Let’s look at each character to see how their words and actions can be used to support the modified statement.
Oedipus – A tragic character at the center of the narrative. When the play opens we find Oedipus already in a state of mind where he is going to take every step to find the truth, which will lead to his ultimate downfall –
OEDIPUS: I curse myself as well . . . if by any chance
he proves to be an intimate of our house,
here at my hearth, with my full knowledge,
may the curse I just called down on him strike me! (285)
He has cursed himself in this proclamation. Little does he know how true this fact will be. At this point he is so blinded by declaring his intentions to find and punish Laius’ killer that he does not see the tragic outcome.
TIRESIAS: I pity you, flinging at me the very insults each man here will fling at you so soon. (425)
Oedipus has invited the blind soothsayer Tiresias to shed light on the predicament. In this scene the king goads him to reveal what he knows. Upon his insistence, when Tiresias does exclaim that the king is himself the killer of Laius, Oedipus lashes out at him. In his desire to understand the truth and prove himself the ultimate puzzle solved, the king is once again inviting a terrible fate.
OEDIPUS: “You are fated to couple with your mother, you will bring a breed of children into the light no man can bear to see— you will kill your father, the one who gave you life!” I heard all that and ran (875)
This passage is where Oedipus recalls how he fled Corinth. After hearing the prophecy, he chooses the action that feels right – running away from his parents to avoid tragedy. Yet, later we see that this very action leads him to confront his birth father and eventually kill him during the journey to Thebes.
OEDIPUS: Courage! Even if my mother turns out to be a slave, and I a slave, three generations back, you would not seem common (1165)
Here the king is concerned about his ancestry being revealed as humble and the queen rejecting him. He keeps insisting on finding the truth about his birth, only to try and prove that he does indeed come from royal lineage. This will reveal the facts around the shepherd deciding not to kill the infant that was handed to him by Jocasta.
Jocasta – the queen of Thebes. She has married Oedipus after he successfully defends the city from the curse of the Sphinx. She loves him dearly and takes actions to not dig up the past However, each action drives the king to more desperation.

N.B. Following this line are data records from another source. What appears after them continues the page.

(** [format_regex.match(data_string)]: the groups, and the text after the
    match. *)
Fixpoint re_match (re : list directive) (s : str) (g : groupdict)
  : option (groupdict * str) :=
  match re with
  | [] => Some (g, s)
  | d :: re' =>
      first_match (alternatives d s)
        (fun text rest => re_match re' rest (set_group d text g))
  end.

Definition group_int (group : option str) (default : Z) : result Z :=
  match group with
  | Some text => int text
  | None => Ok default
  end.

(** [_strptime(data_string, format)]: year, month and day.  Without [%Y] the
    year defaults to 1900, the month and the day to 1. *)
Definition _strptime (data_string format : str) : result (Z * Z * Z) :=
  match pattern format with
  | None => Raise ValueError
  | Some re =>
      match re_match re data_string no_groups with
      | None => Raise ValueError
      | Some (found, rest) =>
          if negb (len rest =? 0) then Raise ValueError
          else
            (year <- group_int (group_Y found) 1900 ;;
             month <- group_int (group_m found) 1 ;;
             day <- group_int (group_d found) 1 ;;
             Ok (year, month, day))%exn
      end
  end.

(** [datetime.strptime(data_string, format).date()]. *)
Definition strptime_date (data_string format : str) : result date.t :=
  (ymd <- _strptime data_string format ;;
   let '(year, month, day) := ymd in
   date.new year month day)%exn.

Module Birthday.
Record t : Type := mk { value : date.t }.

Definition RAW_DATE_PATTERN : str := lit "%d.%m.%Y".

Definition init (value : str) : result t :=
  try_except
    (d <- strptime_date value RAW_DATE_PATTERN ;; Ok (mk d))%exn
    ValueError InvalidBirthdayFormatError.

(** [__str__]. *)
Definition to_str (pads_year : bool) (self : t) : str :=
  date.strftime pads_year (value self) RAW_DATE_PATTERN.
End Birthday.

(** ** Python lists of phones *)

(** [l.index(x)]: the position of the first item equal to [x]. *)
Fixpoint list_index (l : list Phone.t) (x : Phone.t) : result Z :=
  match l with
  | [] => Raise ValueError
  | y :: l' =>
      if Phone.eq y x then Ok 0
      else (i <- list_index l' x ;; Ok (i + 1))%exn
  end.

(** [l.remove(x)]: the list without the first item equal to [x]. *)
Fixpoint list_remove (l : list Phone.t) (x : Phone.t)
  : result (list Phone.t) :=
  match l with
  | [] => Raise ValueError
  | y :: l' =>
      if Phone.eq y x then Ok l'
      else (l'' <- list_remove l' x ;; Ok (y :: l''))%exn
  end.

(** [l[i] = v]: a negative index counts from the end. *)
Definition list_setitem (l : list Phone.t) (i : Z) (v : Phone.t)
  : result (list Phone.t) :=
  let i := if i <? 0 then i + len l else i in
  if (0 <=? i) && (i <? len l)
  then Ok (firstn (Z.to_nat i) l ++ v :: skipn (S (Z.to_nat i)) l)
  else Raise IndexError.

(** [sep.join(items)]. *)
Fixpoint join (sep : str) (items : list str) : str :=
  match items with
  | [] => []
  | [x] => x
  | x :: items' => x ++ sep ++ join sep items'
  end.

(** ** Record *)

Module Record.
Record t : Type :=
  mk { name : Name.t; phones : list Phone.t; birthday : option Birthday.t }.

(** A method body: from the state of [self] to what the call produces and
    the state of [self] afterwards, also when it raises. *)
Definition method (A : Type) : Type := t -> result A * t.

Definition ret {A} (a : A) : method A := fun self => (Ok a, self).

Definition raise {A} (e : exn) : method A := fun self => (Raise e, self).

(** An expression that does not touch [self]. *)
Definition eval {A} (m : result A) : method A := fun self => (m, self).

Definition mbind {A B} (m : method A) (k : A -> method B) : method B :=
  fun self =>
    match m self with
    | (Ok a, self') => k a self'
    | (Raise e, self') => (Raise e, self')
    end.

Definition get_phones : method (list Phone.t) :=
  fun self => (Ok (phones self), self).

Definition set_phones (l : list Phone.t) : method unit :=
  fun self => (Ok tt, mk (name self) l (birthday self)).

Definition set_birthday (b : option Birthday.t) : method unit :=
  fun self => (Ok tt, mk (name self) (phones self) b).

Declare Scope method_scope.
Delimit Scope method_scope with method.
Notation "x <~ m ;; k" := (mbind m (fun x => k))
  (at level 61, m at next level, right associativity) : method_scope.
Local Open Scope method_scope.

Definition init (name : str) : result t :=
  (n <- Name.init name ;; Ok (mk n [] None))%exn.

Definition add_phone (phone : str) : method unit :=
  p <~ eval (Phone.init phone) ;;
  l <~ get_phones ;;
  set_phones (l ++ [p]).

Definition remove_phone (phone : str) : method unit :=
  p <~ eval (Phone.init phone) ;;
  l <~ get_phones ;;
  l' <~ eval (list_remove l p) ;;
  set_phones l'.

Definition edit_phone (phone new_phone : str) : method unit :=
  phone_object <~ eval (Phone.init phone) ;;
  l <~ get_phones ;;
  existing_phone_index <~ eval (list_index l phone_object) ;;
  if existing_phone_index <? 0 then raise NoPhoneError
  else
    p <~ eval (Phone.init new_phone) ;;
    l <~ get_phones ;;
    l' <~ eval (list_setitem l existing_phone_index p) ;;
    set_phones l'.

(** The first phone whose value is [phone], or [None]. *)
Definition find_phone (phone : str) (self : t) : option Phone.t :=
  find (fun maybe_phone => str_eqb (Phone.value maybe_phone) phone)
       (phones self).

Definition add_birthday (birthday : str) : method unit :=
  b <~ eval (Birthday.init birthday) ;;
  set_birthday (Some b).
(** [__str__]: the name, the birthday ([None] when there is none) and the
    phones; the line break inside the literal is escaped, the indentation
    after it is part of the text. *)
Definition to_str (pads_year : bool) (self : t) : str :=
  lit "Contact name: " ++ Name.value (name self)
  ++ lit ", birthday: "
  ++ match birthday self with
     | Some b => Birthday.to_str pads_year b
     | None => lit "None"
     end
  ++ lit ",             phones: "
  ++ join (lit "; ") (map Phone.value (phones self)).
End Record.

(** ** AddressBook *)

(** The [dict] behind [UserDict.data]: keys in insertion order, each once. *)
Definition dict : Type := list (str * Record.t).

Definition dict_contains (d : dict) (k : str) : bool :=
  existsb (fun kv => str_eqb (fst kv) k) d.

Definition dict_get (d : dict) (k : str) : option Record.t :=
  option_map snd (find (fun kv => str_eqb (fst kv) k) d).

(** [d[k] = v]: an existing key keeps its place. *)
Fixpoint dict_set (d : dict) (k : str) (v : Record.t) : dict :=
  match d with
  | [] => [(k, v)]
  | (k', v') :: d' =>
      if str_eqb k' k then (k', v) :: d' else (k', v') :: dict_set d' k v
  end.

Definition dict_pop (d : dict) (k : str) : dict :=
  filter (fun kv => negb (str_eqb (fst kv) k)) d.

(** An entry of the list [get_upcoming_birthdays] returns: the values under
    [USER_KEY] and [CONGRATULATION_DATE_KEY]. *)
Record upcoming : Type :=
  mk_upcoming { user : Record.t; congratulation_date : str }.

Module AddressBook.
Record t : Type := mk { data : dict }.

Definition empty : t := mk [].

Definition add_record (record : Record.t) (self : t) : t :=
  mk (dict_set (data self) (Name.value (Record.name record)) record).

(** [find] returns what [self.data.get(name)] gives, a record or [None]. *)
Definition find (name : str) (self : t) : result (option Record.t) :=
  if negb (dict_contains (data self) name) then Raise NoRecordError
  else Ok (dict_get (data self) name).

Definition delete (name : str) (self : t) : result t :=
  if negb (dict_contains (data self) name) then Raise NoRecordError
  else Ok (mk (dict_pop (data self) name)).

Definition all_records (self : t) : list Record.t := map snd (data self).

(** Lines 293-301: the next date with the month and day of the birthday. *)
Definition congrats_date_of (current_date birthday_date : date.t)
  : result date.t :=
  let current_year := date.year current_date in
  let birthday_month := date.month birthday_date in
  let birthday_day := date.day birthday_date in
  (this_year_birthday_date <-
     date.new current_year birthday_month birthday_day ;;
   let is_birthday_passed := date.lt this_year_birthday_date current_date in
   if is_birthday_passed
   then date.new (current_year + 1) birthday_month birthday_day
   else Ok this_year_birthday_date)%exn.
(** * visa_interface.py: the Yokogawa 7651 driver, embedded and verified

    The driver is a thin layer over three external collaborators: the VISA
    transport ([visa.ResourceManager], [open_resource], [instr.write],
    [rm.close]), the clock ([time.sleep]) and the console ([print]).  It is
    embedded as a state-and-exception monad whose state is the chronological
    trace of the calls made to those collaborators.  Whether an external call
    raises is decided by an environment, a parameter of the whole model.

    Numeric arguments are Python [int]s, hence [Z]; an optional argument whose
    default is [None] is an [option Z]. *)

From Stdlib Require Import ZArith DecimalString DecimalPos DecimalZ Lia.
From stdpp Require Import gmap strings list sorting.

Local Open Scope Z_scope.

(** ** Python primitives used by the driver *)

Module Py.

(** [str(n)] for an [int]: decimal digits, a leading [-] when negative. *)
Definition str (n : Z) : string := NilZero.string_of_int (Z.to_int n).

(** [int(b)] for a [bool]. *)
Definition int (b : bool) : Z := if b then 1 else 0.

(** Truth value of an optional [int], as tested by [if x:]: [None] and [0]
    are false, every other integer is true. *)
Definition truthy (x : option Z) : bool :=
  match x with
  | None => false
  | Some n => negb (n =? 0)
  end.

(** The exceptions that can occur: the two the driver's own code raises
    ([ValueError] by [raise], [KeyError] by a failed dict subscript) and
    whatever an external call raises. *)
Inductive exn : Type :=
| ValueError (msg : string)
| KeyError (key : Z)
| ExternalError (msg : string).

(** [str(e)]: the message; for a [KeyError] the [repr] of the key. *)
Definition str_exn (e : exn) : string :=
  match e with
  | ValueError msg => msg
  | KeyError key => str key
  | ExternalError msg => msg
  end.

End Py.

Export Py(exn, ValueError, KeyError, ExternalError).

(** ** Calls to the external collaborators *)

Inductive event : Type :=
| EResourceManager                (* visa.ResourceManager() *)
| EOpenResource (port : string)   (* self.rm.open_resource(port) *)
| EWrite (cmd : string)           (* self.instr.write(cmd) *)
| ERmClose                        (* self.rm.close() *)
| ESleep (seconds : Z)            (* time.sleep(seconds) *)
| EPrint (text : string).         (* print(text) *)

Definition trace : Type := list event.

(** The environment: given the calls made so far and the next call, either
    the call returns ([None]) or it raises. *)
Definition environment : Type := trace -> event -> option exn.

(** An environment in which no external call ever fails. *)
Definition reliable : environment := fun _ _ => None.

(** The command strings handed to [instr.write], in order. *)
Definition writes (t : trace) : list string :=
  omap (fun e => match e with EWrite cmd => Some cmd | _ => None end) t.

(** ** The monad *)

Inductive outcome (A : Type) : Type :=
| Ret (a : A)          (* normal return *)
| Raise (e : exn)      (* an exception propagates to the caller *)
| Timeout.             (* a loop ran out of fuel *)

Arguments Ret {A} a.
Arguments Raise {A} e.
Arguments Timeout {A}.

JOCASTA: My baby no more murdered his father than Laius suffered—
his wildest fear—death at his own son’s hands. (795)
So much for prophecy. It’s neither here nor there. From this day on, I wouldn’t look right or left. (945)
In the scenes above, Jocast is trying to do the right thing by trying to prove to Oedipus that prophecies are baseless. It had been foretold that her son would kill his father, but she avoided that fate completely by having the child abandoned on a mountain top. In doing so, she has in fact revealed to Oedipus the very secret of his birth and having been raised in Corinth.

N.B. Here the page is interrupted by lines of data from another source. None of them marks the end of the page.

(** * Certificate location and decoding of the EPak fix tool

    A shallow embedding of [pdfCertificateExtractor.js] (class
    [PDFCertificateExtractor]), [certificateParser.js] (class
    [CertificateParser]), the pattern table of [analyzePdf.js] and the
    callers [BatchPdfProcessor] and
    [EpakFixSheetGenerator.extractAadhaarData], with the properties the
    specification states about them and further properties of the code.

    JavaScript strings are sequences of UTF-16 code units, numbers are
    integers of [Z] (with [NaN] and [undefined] written out where the code
    can produce them), exceptions are the [Throw] constructor of [result],
    and the node-forge library is an interface ([Forge]) whose operations
    the extractor calls.  The file system, the clock and the date
    formatting the batch processor uses are variables of its section. *)

From Stdlib Require Import ZArith Lia List Bool String Ascii DecimalString.
From stdpp Require Import base option list gmap sorting.
Import ListNotations.

Local Open Scope Z_scope.
Definition phi (v : vector3) : T := v 0%nat.
Definition theta (v : vector3) : T := v 1%nat.
Definition psi (v : vector3) : T := v 2%nat.

Definition set_phi (v : vector3) (x : T) : vector3 := assign v 0 x.
Definition set_theta (v : vector3) (x : T) : vector3 := assign v 1 x.
Definition set_psi (v : vector3) (x : T) : vector3 := assign v 2 x.

(** A 3x3 matrix read through [dcm(i, j)]. *)
Definition Dcm : Type := nat -> nat -> T.

(** [fabs(theta() - (Type)M_PI_2) < 1.0e-3]. *)
Definition near_plus_half_pi (v : vector3) : bool :=
  lt (fabs (sub (theta v) M_PI_2)) c1e_3.

(** [fabs(theta() + (Type)M_PI_2) < 1.0e-3]. *)
Definition near_minus_half_pi (v : vector3) : bool :=
  lt (fabs (add (theta v) M_PI_2)) c1e_3.

(** [Euler(const Dcm<Type> & dcm)], one assignment after the other. *)
Definition Euler_of_Dcm (dcm : Dcm) : vector3 :=
  let v := vector3_zero in
  let v := set_theta v (asin (neg (dcm 2 0)%nat)) in
  if near_plus_half_pi v then
    let v := set_phi v zero in
    let v := set_psi v (atan2 (dcm 0 1)%nat (dcm 1 1)%nat) in
    let v := set_psi v (atan2 (dcm 1 2)%nat (dcm 0 2)%nat) in
    v
  else if near_minus_half_pi v then
    let v := set_phi v zero in
    let v := set_psi v (atan2 (neg (dcm 1 2)%nat) (neg (dcm 0 2)%nat)) in
    v
  else
    let v := set_phi v (atan2 (dcm 2 1)%nat (dcm 2 2)%nat) in
    let v := set_psi v (atan2 (dcm 1 0)%nat (dcm 0 0)%nat) in
    v.

End EulerFromDcm.
End Euler.

(** ** Fixtures: a concrete platform, navigator and missions *)

Module Fixture.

In an earlier episode, Jocast and Laius decide to have their newborn child perish on the slopes of Mount Cithaeron rather than risk the prophecy of him killing his father. In trying to avoid a bad fate, they are doing themselves a huge harm. But they are unable to prevent these actions.
Shepherd – a faithful servant in the court of King Laius who in his mind does the right thing by not abandoning a newborn to die.

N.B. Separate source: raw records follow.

(** C5 fails when a control before the false one is not a bit: with
    register 0 a qubit, register 3 a bit holding [False] and no register 7,
    [gate_X(0, [7, 3])] raises [UsageError] instead of returning. *)
Lemma false_control_behind_missing_one_raises :
  let s := mkSim 1 {[0 := QubitRegister 0; 3 := BitRegister false]} (Some [true]) in
  holds_qubit (context s) 0 ∧
  holds_bit (context s) false 3 ∧
  gate_X 0 [7; 3] s = (Raise (UsageError (DoesNotExist 7)), s).
Proof. split_and!; [by exists 0|done|by vm_compute]. Qed.

(** C5, amended. For a dispatch whose targets all hold qubits: when a
    control holds [False] and every control before it in the list holds
    [True], the call returns and the simulator is as it was; when every
    control holds [True] (or there is none) the call is the call without
    controls, which runs the gate on the targets' indices, in the order of
    the targets, and stores what the backend answers. *)
Theorem gate_classical_control {St Shot angle} `{!Backend St Shot angle}
    (g : Gate angle) (regs controls : list Z) (s : Simulator St) :
  Forall (holds_qubit (context s)) regs →
  (∀ pre c post,
     controls = pre ++ c :: post →
     Forall (holds_bit (context s) true) pre →
     holds_bit (context s) false c →
     _gate_operation g regs controls s = (Ok tt, s)) ∧
  (Forall (holds_bit (context s) true) controls →
   _gate_operation g regs controls s = _gate_operation g regs [] s ∧
   ∃ qubits,
     Forall2 (λ x q, context s !! x = Some (QubitRegister q)) regs qubits ∧
     _gate_operation g regs controls s =
     match st ← state s; run_gate (num_qubits s) st g qubits with
     | Some st' => (Ok tt, mkSim (num_qubits s) (context s) (Some st'))
     | None => (Raise BackendError, s)
     end).
Proof.
  intros Hregs. split.
  - intros pre c post -> Hpre Hc.
    apply gate_operation_skipped; [done|].
    rewrite controls_loop_true_prefix, controls_loop_cons by done.
    by rewrite Hc.
  - intros Hall.
    destruct (target_indices regs s Hregs) as (qubits & Hqs & _).
    pose proof (controls_loop_all_true controls s Hall) as Hloop.
    rewrite (gate_operation_applied g regs controls qubits s Hqs Hloop).
    rewrite (gate_operation_applied g regs [] qubits s Hqs eq_refl).
    split; [done|]. exists qubits. split; [done|].
    by destruct (state s).
Qed.

Lemma gate_classical_control_witness :
  let s := mkSim 2 {[0 := QubitRegister 0; 1 := QubitRegister 1;
                     2 := BitRegister true; 3 := BitRegister false]}
             (Some [true; false]) in
  gate_CNOT 0 1 [2; 3; 9] s = (Ok tt, s) ∧
  gate_CNOT 0 1 [2; 2] s = gate_CNOT 0 1 [] s ∧
  gate_CNOT 0 1 [2; 2] s = (Ok tt, mkSim 2 (context s) (Some [true; true])).
Proof.
  intros s.
  assert (Forall (holds_qubit (context s)) [0; 1]) as Hregs.
  { repeat constructor; [by exists 0|by exists 1]. }
  destruct (gate_classical_control CXGate [0; 1] [2; 3; 9] s Hregs) as [Hskip _].
  destruct (gate_classical_control CXGate [0; 1] [2; 2] s Hregs) as [_ Happly].
  destruct Happly as (Hsame & qubits & Hqs & Hrun); [by repeat constructor|].
  split_and!.
  - apply (Hskip [2] 3 [9]); [reflexivity|by repeat constructor|reflexivity].
  - exact Hsame.
  - vm_compute. reflexivity.
Defined.

(** C6 fails for a control behind a false one: with register 0 a qubit,
    register 3 a bit holding [False] and no register 7,
    [gate_X(0, [3, 7])] returns and register 7 is never looked at. *)
Lemma missing_control_behind_false_one_is_not_checked :
  let s := mkSim 1 {[0 := QubitRegister 0; 3 := BitRegister false]} (Some [true]) in
  context s !! 7 = None ∧
  gate_X 0 [3; 7] s = (Ok tt, s).
Proof. split; [done|by vm_compute]. Qed.

(** The dispatch raises [UsageError], and writes nothing, when some target
    is absent or holds no qubit, and when some control is absent or holds no
    bit while every control before it in the list holds [True]. *)
Lemma dispatch_usage_errors {St Shot angle} `{!Backend St Shot angle}
    (regs controls : list Z) (s : Simulator St) :
  Exists (λ x, ¬ holds_qubit (context s) x) regs ∨
  (∃ pre c post,
     controls = pre ++ c :: post ∧
     Forall (holds_bit (context s) true) pre ∧
     ∀ b, ¬ holds_bit (context s) b c) →
  ∃ m, ∀ g : Gate angle,
    _gate_operation g regs controls s = (Raise (UsageError m), s).
Proof.
  assert (∀ controls', Exists (λ x, ¬ holds_qubit (context s) x) regs →
    ∃ m, ∀ g : Gate angle,
      _gate_operation g regs controls' s = (Raise (UsageError m), s)) as Htargets.
  { intros controls' Hex.
    destruct (check_targets_bad regs s Hex) as (m & _ & _ & Hm).
    exists m. intros g. unfold _gate_operation. by rewrite bind_eq, Hm. }
  intros [Hex|(pre & c & post & -> & Hpre & Hc)]; [by apply Htargets|].
  destruct (targets_dec (context s) regs) as [Hall|Hex]; [|by apply Htargets].
  assert (∃ m, controls_loop (pre ++ c :: post) s
               = (Raise (UsageError m), s)) as [m Hm].
  { rewrite controls_loop_true_prefix, controls_loop_cons by done.
    unfold holds_bit in Hc.
    destruct (context s !! c) as [[q|b]|]; [eauto| |eauto].
    by destruct (Hc b). }
  exists m. intros g. by apply gate_operation_bad_control.
Qed.

Lemma returns_none_raises {St} (m : M St unit) (e : Exn) (s s' : Simulator St) :
  m s = (Raise e, s') → returns_none m s = (Raise e, s').
Proof. intros Hm. unfold returns_none. by rewrite bind_eq, Hm. Qed.

(** [gate_Diag] with angles its constructor refuses raises before any
    register is looked at: here on a register that does not exist. *)
Lemma gate_Diag_refused_before_the_checks :
  let s := mkSim 0 ∅ (None : option (list bool)) in
  context s !! 99 = None ∧
  @exec _ _ _ Finite.finite (OpDiag None (Some 0) 99 []) s
  = (Raise BackendError, s).
Proof. split; [done|by vm_compute]. Qed.

(** C6, amended. For every gate entry point, with its targets and its
    controls, once the entry point has built its gate object (only
    [gate_Diag] can fail there, before any register is looked at): the call
    raises [UsageError], and writes nothing, when some target is absent or
    holds no qubit, and when some control is absent or holds no bit while
    every control before it in the list holds [True]. *)
Theorem gate_usage_errors {St Shot angle} `{!Backend St Shot angle}
    (op : Op Shot angle) (regs controls : list Z) (s : Simulator St) :
  gate_arguments op = Some (regs, controls) →
  gate_is_built op = true →
  Exists (λ x, ¬ holds_qubit (context s) x) regs ∨
  (∃ pre c post,
     controls = pre ++ c :: post ∧
     Forall (holds_bit (context s) true) pre ∧
     ∀ b, ¬ holds_bit (context s) b c) →
  ∃ m, exec op s = (Raise (UsageError m), s).
Proof.
  intros Hargs Hbuilt Hbad.
  destruct op; simpl in Hargs; try discriminate Hargs;
    injection Hargs as <- <-; simpl.
  all: destruct (dispatch_usage_errors (angle := angle) _ _ s Hbad) as [m Hm];
    exists m; apply returns_none_raises.
  12: { simpl in Hbuilt. rewrite gate_Diag_eq, Hbuilt. apply Hm. }
  all: apply Hm.
Qed.

Lemma gate_usage_errors_witness :
  let s := mkSim 1 {[0 := QubitRegister 0; 2 := BitRegister true;
                     3 := BitRegister false]} (Some [true]) in
  ∃ m, exec (OpH 0 [2; 0; 3]) s = (Raise (UsageError m), s).
Proof.
  intros s.
  apply (gate_usage_errors (OpH 0 [2; 0; 3]) [0] [2; 0; 3] s);
    [reflexivity|reflexivity|].
  right. exists [2], 0, [3].
  split_and!; [reflexivity|by repeat constructor|].
  intros b Hb. discriminate Hb.
Defined.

SHEPHERD: I pitied the little baby, master, hoped he’d take him off to his own country, far away, but he saved him for this, this fate. If you are the man he says you are, believe me, you were born for pain (1305)
By this action he has unleashed a sequence of events that will eventually lead to a plague in Thebes and untold sorrow to the house of Laius
CHORUS: Now as we keep our watch and wait the final day, count no man happy till he dies, free of pain at last. (1680)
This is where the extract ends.